Wie was hij?
Constantijn werd geboren als zoon van een Romeinse generaal en diens maîtresse Helena, een herbergmeisje in Illyriië. Daar werd hij ook geboren. Hij werd jong betrokken in de oorlog en maakte een avontuurlijke carrière in het Oosten, daarna in Gallië en Brittannië, proefde de zoetheid van macht en ontwikkelde met een hoogst enrgiek, vaak oplopend karakter een diepzittend egoïsme. Zelfzucht doen hem van lieverlede meer lijken op een oosters despoot dan op de ‘keizer-priester’ die hedendaagse katholieke biografen in hem willen zien.
Welke ideeën had hij?
Van huis uit was keizer Constantijn een Apollo-aanbidder. Hij aanbad Apollo als de ‘onoverwinnelijke zon’ (Sol Invictus) die al aanbeden werd als de persoonlijke beschermgod van zijn vader.
Om zijn soldaten de heilige schroom te doen overwinnen en toch Rome aan te vallen waar zijn mededinger Maxentius zich genesteld had, lied hij op alle schilden voor éénmaal het kruisteken , het labarum, aanbrengen. De overwinning was verpletterend en de Maxentius verdronk in de Tiber. Volgens Constantijn was dit het werk van de christen God.
Sindsdien vindt men in het hoofd van Constantijn een merkwaardige godsdienstvermenging plaats. Alle lichtgoden, zoals Herakles, Apollo en ook Mithras hebben voor de jonge veroveraar van de staatsmacht religieuze betekenis gekregen. Hij leverde zich na zijn overwinning onder het kruisteken niet met huid en haar over aan het christelijk ééngodendom, zoals dikwijls beweerdis. Hij bleef heel zijn leven als keizer ook pontifex maximus.
Als krijgsman vereerde hij ook in traditioneel heidense zin de godin van het gelukkig toeval, Tyché, en maakte haar zelfs tot beschermgodin van het nieuwe Rome, dat hij onder de naam Constantinopel op de plaats van het oude Byzantium sticchtte (325-330) en inwijdde met heidens ritueel en voorspellingen van de door christenen verfoeide astrologen.
Aan het hoofd van het grote Apollo-beeld van de stad Constantinopel ontsprongen zeven levensstralen, later maakten de christenen hiervan de zeven spijkers van het echte kruis. Het Apollo-beeld was een afbeelding Constantijn zelf.
De christenen meenden in het beeld van de biddende Magna Mater de maagd Maria te herkennen.
Constantijn schreef aan zijn soldaten voor dat de dag van de zon zowel feest- als rustdag moest zijn. Hiermee kwam hij zowel tegmoet aan zijn eigen zonneverering als aan de dag des Heren van de christenen.

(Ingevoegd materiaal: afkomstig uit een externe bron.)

(** ** The price-per-square-foot filter of [preprocess_dataset] *)

Section Frames.

Lemma mapM_pointwise {A B : Type} (f : A -> pyresult B) (g : A -> B) (l : list A) :
  Forall (fun a => f a = Ok (g a)) l -> mapM f l = Ok (map g l).
Proof.
  induction 1 as [|a l Ha _ IH]; simpl; [reflexivity|].
  now rewrite Ha, IH.
Qed.

Lemma combine_map_same {A B C : Type} (f : A -> B) (g : A -> C) (l : list A) :
  combine (map f l) (map g l) = map (fun a => (f a, g a)) l.
Proof. induction l as [|a l IH]; simpl; [reflexivity | now rewrite IH]. Qed.

Lemma combine_map_r {A B : Type} (g : A -> B) (l : list A) :
  combine l (map g l) = map (fun a => (a, g a)) l.
Proof. induction l as [|a l IH]; simpl; [reflexivity | now rewrite IH]. Qed.

(** Selecting with a mask computed row by row is filtering. *)
Lemma select_by_mask {A : Type} (f : A -> bool) (l : list A) :
  map fst (filter (fun rm : A * bool => snd rm = true) (combine l (map f l)))
  = filter (fun r => f r = true) l.
Proof.
  induction l as [|a l IH]; [reflexivity|].
  simpl. rewrite !filter_cons. simpl.
  destruct (decide (f a = true)); simpl; now rewrite IH.
Qed.

Lemma filter_map_commute {A B : Type} (h : A -> B) (f : B -> bool) (l : list A) :
  filter (fun b => f b = true) (map h l)
  = map h (filter (fun a => f (h a) = true) l).
Proof.
  induction l as [|a l IH]; [reflexivity|].
  simpl. rewrite !filter_cons.
  destruct (decide (f (h a) = true)); simpl; now rewrite IH.
Qed.

Lemma filter_twice {A : Type} (f g : A -> bool) (l : list A) :
  filter (fun a => g a = true) (filter (fun a => f a = true) l)
  = filter (fun a => (f a && g a) = true) l.
Proof.
  induction l as [|a l IH]; [reflexivity|].
  rewrite !filter_cons.
  destruct (f a) eqn:Ef, (g a) eqn:Eg; simpl;
    repeat (rewrite filter_cons, ?Ef, ?Eg; simpl); rewrite IH;
    repeat case_decide; try congruence; reflexivity.
Qed.

Lemma map_cells_imap (f : nat -> Row -> Row) (l : list Row) :
  (forall i r, cells (f i r) = cells r) ->
  map cells (imap f l) = map cells l.
Proof.
  revert f. induction l as [|r l IH]; intros f Hf; [reflexivity|].
  simpl. rewrite Hf, IH; [reflexivity|].
  intros i r'. apply Hf.
Qed.

End Frames.

(** The row with its helper cell, and the value stored in that cell. *)
Lemma ratio_series (rs : list Row) :
  Forall (fun r => exists p a,
            row_get r "actual_price" = CNum p /\ row_get r "area_sqft" = CNum a) rs ->
  series_div (map (fun r => row_get r "actual_price") rs)
             (map (fun r => row_get r "area_sqft") rs)
  = Ok (map (fun r => CNum (price_per_sqft_of r)) rs).
Proof.
  intros Hnum. unfold series_div. rewrite combine_map_same.
  rewrite <- (mapM_pointwise
                (fun r => cell_div (row_get r "actual_price") (row_get r "area_sqft"))).
  - clear Hnum. induction rs as [|r rs IH]; simpl; [reflexivity | now rewrite IH].
  - eapply Forall_impl; [exact Hnum|].
    intros r (p & a & Hp & Ha). unfold price_per_sqft_of. now rewrite Hp, Ha.
Qed.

In zijn onoverwinnelijke zon kon men ook de Christusfiguur zien, en in zijn inscripties heeft men de namen van de zon en Jupiter gemakkelijk door die van god Christus kunnen vervangenen.
Waarom deze tweeslachtigheid?
De schijnbare tweeslachtigheid van dit alles kwam voort uit berekende staatskunst. Niet hun aantal gaf de doorslag bij hun beoordeling maar hun voortreffelijke organisatie, waardoor hij ze vroeg of laat moest inlijven.

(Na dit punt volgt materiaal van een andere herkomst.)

(* ===================================================================== *)
(** ** READ on a base without subscripts *)
(* ===================================================================== *)

(** The READ branch up to the point where the base has been popped. *)
Lemma read_after_base v l rest n o d rest1 e e1 c c1 :
  kind n = "offsetlookup" ->
  offset n = Some o ->
  evaluate (mkState (stk_node (what n) (Some "READ")
                     :: stk_node (Some o) (Some "READ") :: rest) e c)
  = Ok tt (mkState (d :: rest1) e1 c1) ->
  evaluateOffset (mkState (mkStk v l (Some "READ") (Some n) :: rest) e c)
  = (if strict_eq (val d) VUndefined then
       w <- deref (what n) ;;
       console_error (Say ("Notice: Undefined variable " ++ show (name w))) ;;
       push (stk_val VNull)
     else if strict_eq (val d) VNull then push (stk_val VNull)
     else
       evaluate ;;
       keyNode <- pop ;;
       let (warnings, offsetName) := normalizeRead (val keyNode) in
       emit warnings ;;
       match val d with
       | VBool _ | VNum _ => push (stk_val VNull)
       | VStr str =>
           w <- deref (what n) ;;
           if byref w then throw (Error msg_string_ref)
           else
             let offsetName := string_as_zero offsetName in
             let offsetName :=
               if key_ltz offsetName
               then key_add_len offsetName (String.length str)
               else offsetName in
             when (strict_eq (str_at str offsetName) VUndefined)
                  (console_error
                     (SayVal "Notice: Uninitialized string offset "
                             (val_of_key offsetName))) ;;
             push (stk_val (str_at str offsetName))
       | VIArray array =>
           if (Map_size array =? 0)%nat
              || strict_eq (Map_get array (val_of_key offsetName)) VUndefined
           then
             console_error (SayVal "Notice: Undefined offset: "
                                   (val_of_key offsetName)) ;;
             push (stk_val VNull)
           else push (stk_val (Map_get array (val_of_key offsetName)))
       | VIObject => ret tt
       | _ => throw (Error msg_read_type)
       end) (mkState rest1 e1 c1).
Proof.
  intros Hk Ho He.
  unfold evaluateOffset, evaluateOffset_READ. ev.
  rewrite Hk, Ho. ev. sub He. reflexivity.
Qed.


(** C9: READ intent, subscript present, base evaluated to the item [d].
    If [d] carries no value ([undefined], an unresolved name) the notice
    "Undefined variable" is printed and the pushed item holds [null]; if it
    carries [null], [null] is pushed and nothing is printed; if it carries a
    boolean or a number, the key is evaluated and normalised and [null] is
    pushed.  In the three cases [evaluateOffset] returns normally. *)
Theorem read_offset_of_missing_or_scalar_base
    v l rest n w o d rest1 e e1 c c1 :
  kind n = "offsetlookup" ->
  what n = Some w ->
  offset n = Some o ->
  evaluate (mkState (stk_node (Some w) (Some "READ")
                     :: stk_node (Some o) (Some "READ") :: rest) e c)
  = Ok tt (mkState (d :: rest1) e1 c1) ->
  (val d = VUndefined ->
   evaluateOffset (mkState (mkStk v l (Some "READ") (Some n) :: rest) e c)
   = Ok tt (mkState (stk_val VNull :: rest1) e1
              (c1 ++ [Say ("Notice: Undefined variable " ++ show (name w))])))
  /\ (val d = VNull ->
      evaluateOffset (mkState (mkStk v l (Some "READ") (Some n) :: rest) e c)
      = Ok tt (mkState (stk_val VNull :: rest1) e1 c1))
  /\ (typeof (val d) = "boolean" \/ typeof (val d) = "number" ->
      forall k rest2 e2 c2,
        evaluate (mkState rest1 e1 c1) = Ok tt (mkState (k :: rest2) e2 c2) ->
        evaluateOffset (mkState (mkStk v l (Some "READ") (Some n) :: rest) e c)
        = Ok tt (mkState (stk_val VNull :: rest2) e2
                   (c2 ++ fst (normalizeRead (val k))))).
Proof.
  intros Hk Hw Ho He. rewrite <- Hw in He.
  pose proof (read_after_base v l rest n o d rest1 e e1 c c1 Hk Ho He) as Hr.
  repeat split.
  - intros Hd. rewrite Hr, Hd, Hw. reflexivity.
  - intros Hd. rewrite Hr, Hd. reflexivity.
  - intros Hd k rest2 e2 c2 He2. rewrite Hr.
    assert (Hs : exists x, val d = VBool x \/ exists y, val d = VNum y).
    { destruct (val d); cbn in Hd; destruct Hd as [Hd|Hd]; try discriminate;
        [exists b | exists true]; eauto. }
    destruct Hs as [x [Hv|[y Hv]]]; rewrite Hv; ev; sub He2;
      destruct (normalizeRead (val k)) as [ws key]; ev;
      rewrite (bind_Ok _ _ _ _ _ (emit_run ws _ _ _)); reflexivity.
Qed.

(* ===================================================================== *)
(** ** The stack discipline of [evaluateOffset] *)
(* ===================================================================== *)

(** C4: where [evaluateOffset] breaks the pop-one/push-one discipline.
    (1) READ with a subscript, base resolved to [undefined] or [null] by an
    evaluation that itself kept the discipline: the function returns early
    and the pending offset item it pushed stays on the stack under the
    result, so one item was popped and two are left.  (2) READ with a base
    that is an [IObject]: base and key are consumed and nothing is
    pushed. *)
Theorem read_offset_breaks_stack_discipline
    v l rest n o d e e1 c c1 :
  kind n = "offsetlookup" ->
  offset n = Some o ->
  evaluate (mkState (stk_node (what n) (Some "READ")
                     :: stk_node (Some o) (Some "READ") :: rest) e c)
  = Ok tt (mkState (d :: stk_node (Some o) (Some "READ") :: rest) e1 c1) ->
  (val d = VUndefined \/ val d = VNull ->
   exists c2,
     evaluateOffset (mkState (mkStk v l (Some "READ") (Some n) :: rest) e c)
     = Ok tt (mkState (stk_val VNull :: stk_node (Some o) (Some "READ") :: rest)
                e1 c2)
     /\ length (stk_val VNull :: stk_node (Some o) (Some "READ") :: rest)
        = S (length (mkStk v l (Some "READ") (Some n) :: rest)))
  /\ (val d = VIObject ->
      forall k e2 c2,
        evaluate (mkState (stk_node (Some o) (Some "READ") :: rest) e1 c1)
        = Ok tt (mkState (k :: rest) e2 c2) ->
        exists c3,
          evaluateOffset
            (mkState (mkStk v l (Some "READ") (Some n) :: rest) e c)
          = Ok tt (mkState rest e2 c3)).
Proof.
  intros Hk Ho He.
  pose proof (read_after_base v l rest n o d _ e e1 c c1 Hk Ho He) as Hr.
  destruct (evaluated_what _ _ _ _ _ _ He) as [w Hw].
  split.
  - intros [Hd|Hd]; rewrite Hr, Hd; ev.
    + rewrite Hw. ev. eexists. split; reflexivity.
    + eexists. split; reflexivity.
  - intros Hd k e2 c2 He2. rewrite Hr, Hd. ev. sub He2.
    destruct (normalizeRead (val k)) as [ws key]. ev.
    rewrite (bind_Ok _ _ _ _ _ (emit_run ws _ _ _)). eexists. reflexivity.
Qed.
Lemma rem_value a b : is_u32 a -> is_u32 b ->
  let r := u32 (if i32 b =? 0 then i32 a
                else if (i32 b =? -1) && (a =? 0x80000000) then 0
                     else Z.rem (i32 a) (i32 b)) in
  is_u32 r /\
  (b = 0 -> r = a) /\
  (a = 0x80000000 -> b = 0xFFFFFFFF -> r = 0) /\
  (b <> 0 -> i32 r = Z.rem (i32 a) (i32 b)).
Proof.
  intros Ha Hb r. subst r.
  assert (Hr : b <> 0 -> - 2 ^ 31 <= Z.rem (i32 a) (i32 b) < 2 ^ 31).
  { intros. pose proof (i32_range a). pose proof (i32_range b).
    word_cases a Ha; word_cases b Hb; unfold is_u32 in *;
      Z.to_euclidean_division_equations; nia. }
  assert (Hb0 : i32 b = 0 <-> b = 0).
  { word_cases b Hb; unfold is_u32 in *; lia. }
  assert (Hb1 : i32 b = -1 <-> b = 0xFFFFFFFF).
  { word_cases b Hb; unfold is_u32 in *; lia. }
  split; [apply u32_range|].
  destruct (Z.eqb_spec (i32 b) 0) as [Eb|Eb].
  { split; [intros; rewrite u32_i32; by apply u32_id|].
    split; [intros; lia| tauto]. }
  split; [tauto|].
  destruct (Z.eqb_spec (i32 b) (-1)) as [Eb1|Eb1];
    destruct (Z.eqb_spec a 0x80000000) as [Ea|Ea]; simpl.
  - split; [done|]. intros _. subst a. rewrite Eb1. reflexivity.
  - split; [tauto|]. intros. rewrite i32_u32. apply i32_id. tauto.
  - split; [tauto|]. intros. rewrite i32_u32. apply i32_id. tauto.
  - split; [tauto|]. intros. rewrite i32_u32. apply i32_id. tauto.
Qed.
(** * webvideo-editor: the FFmpeg bridge (src/lib/ffmpegClient.ts) and the
    worker's command builders (src/workers/ffmpeg.worker.ts)

    The client is a class with six mutable fields that talks to a Web Worker
    through [postMessage] and event listeners.  It is embedded as a state
    monad over a [World]: the client's fields plus the parts of the browser
    the code touches (the live worker and its listeners, window timers, the
    object-URL registry) and four logs that make the effects observable
    (every [resolve]/[reject] invocation, every [postMessage], every call of
    a progress callback, and the calls suspended at an [await]).

    The worker's [executeConvert] and [executeMerge] are embedded in a state
    and exception monad over the history of engine operations.

    The rest of the worker (its message handler, [loadFFmpeg],
    [executeTrim] and [executeFrames]) is embedded in a monad of the worker
    thread over its two variables, the requests it makes to its
    environment and the messages it posts.  The page (src/pages/Index.tsx)
    and the panels are embedded through the pure updaters of their state. *)

From Stdlib Require Import List String Ascii ZArith QArith Qround Qabs Lia Bool Arith
  DecimalString PeanoNat.
From Stdlib Require Import Strings.Byte.
From Stdlib Require Import Permutation Qring DecimalNat FinFun.
Import ListNotations.
Local Close Scope Q_scope.
Local Open Scope string_scope.
Local Open Scope list_scope.

(** ** JavaScript helpers *)

Module Js.

(** [`${n}`] for a non-negative integer. *)
Definition of_nat (n : nat) : string := NilZero.string_of_uint (Nat.to_uint n).

Definition of_N (n : N) : string := NilZero.string_of_uint (N.to_uint n).

(** [`${z}`] for an integer. *)
Definition of_Z (z : Z) : string := NilZero.string_of_int (Z.to_int z).

(** Truthiness of an optional string: [undefined] and [''] are falsy. *)
Definition truthy (s : option string) : option string :=
  match s with
  | Some EmptyString => None
  | other => other
  end.

(** [a || b] on optional strings. *)
Definition or_else (a : option string) (b : string) : string :=
  match truthy a with
  | Some s => s
  | None => b
  end.

(** [String(n).padStart(width, '0')]. *)
Fixpoint zeros (k : nat) : string :=
  match k with
  | O => ""
  | S k' => String "0" (zeros k')
  end.

Definition padStart0 (width : nat) (s : string) : string :=
  zeros (width - String.length s) ++ s.

(** [x.toFixed(2)] on a finite number below 1e21, following
    Number.prototype.toFixed: the sign is split off, then the integer n
    with n / 100 closest to |x| is printed (the larger n on a tie). *)
Definition toFixed2 (x : Q) : string :=
  let neg := match Qcompare x 0%Q with Lt => true | _ => false end in
  let a := Qabs x in
  let n := Qfloor (a * 100 + (1 # 2))%Q in
  (if neg then "-" else "") ++
  of_Z (n / 100)%Z ++ "." ++ padStart0 2 (of_Z (n mod 100)%Z).

(** [arr.join(sep)]. *)
Fixpoint join (sep : string) (l : list string) : string :=
  match l with
  | [] => ""
  | [s] => s
  | s :: rest => s ++ sep ++ join sep rest
  end.

End Js.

Kreeg Constantijn visioenen?
Constantijn kreeg visioenen. Hij was gewend om visioenen te krijgen in zijn loopbaan. Ook in zijn strijd tegen Maxentius kreeg Constantijn een visioen. Deze keer was dit het kruisvisioen.
Wat heeft Constantijn voor de Christenen gedaan?
Op het tolerantie-edict van Milaan in 313 dat zich ook tot dissidente sekten uistrekt, oefend Constantijn druk uit op de heidenen om de van de christenen genaaste goederen terug te geven.
Hij heft ook de voor christenen zo aanstotelijke kruisigingsstraf op.
Hij laat christelijke slaven en bannelingen vrij.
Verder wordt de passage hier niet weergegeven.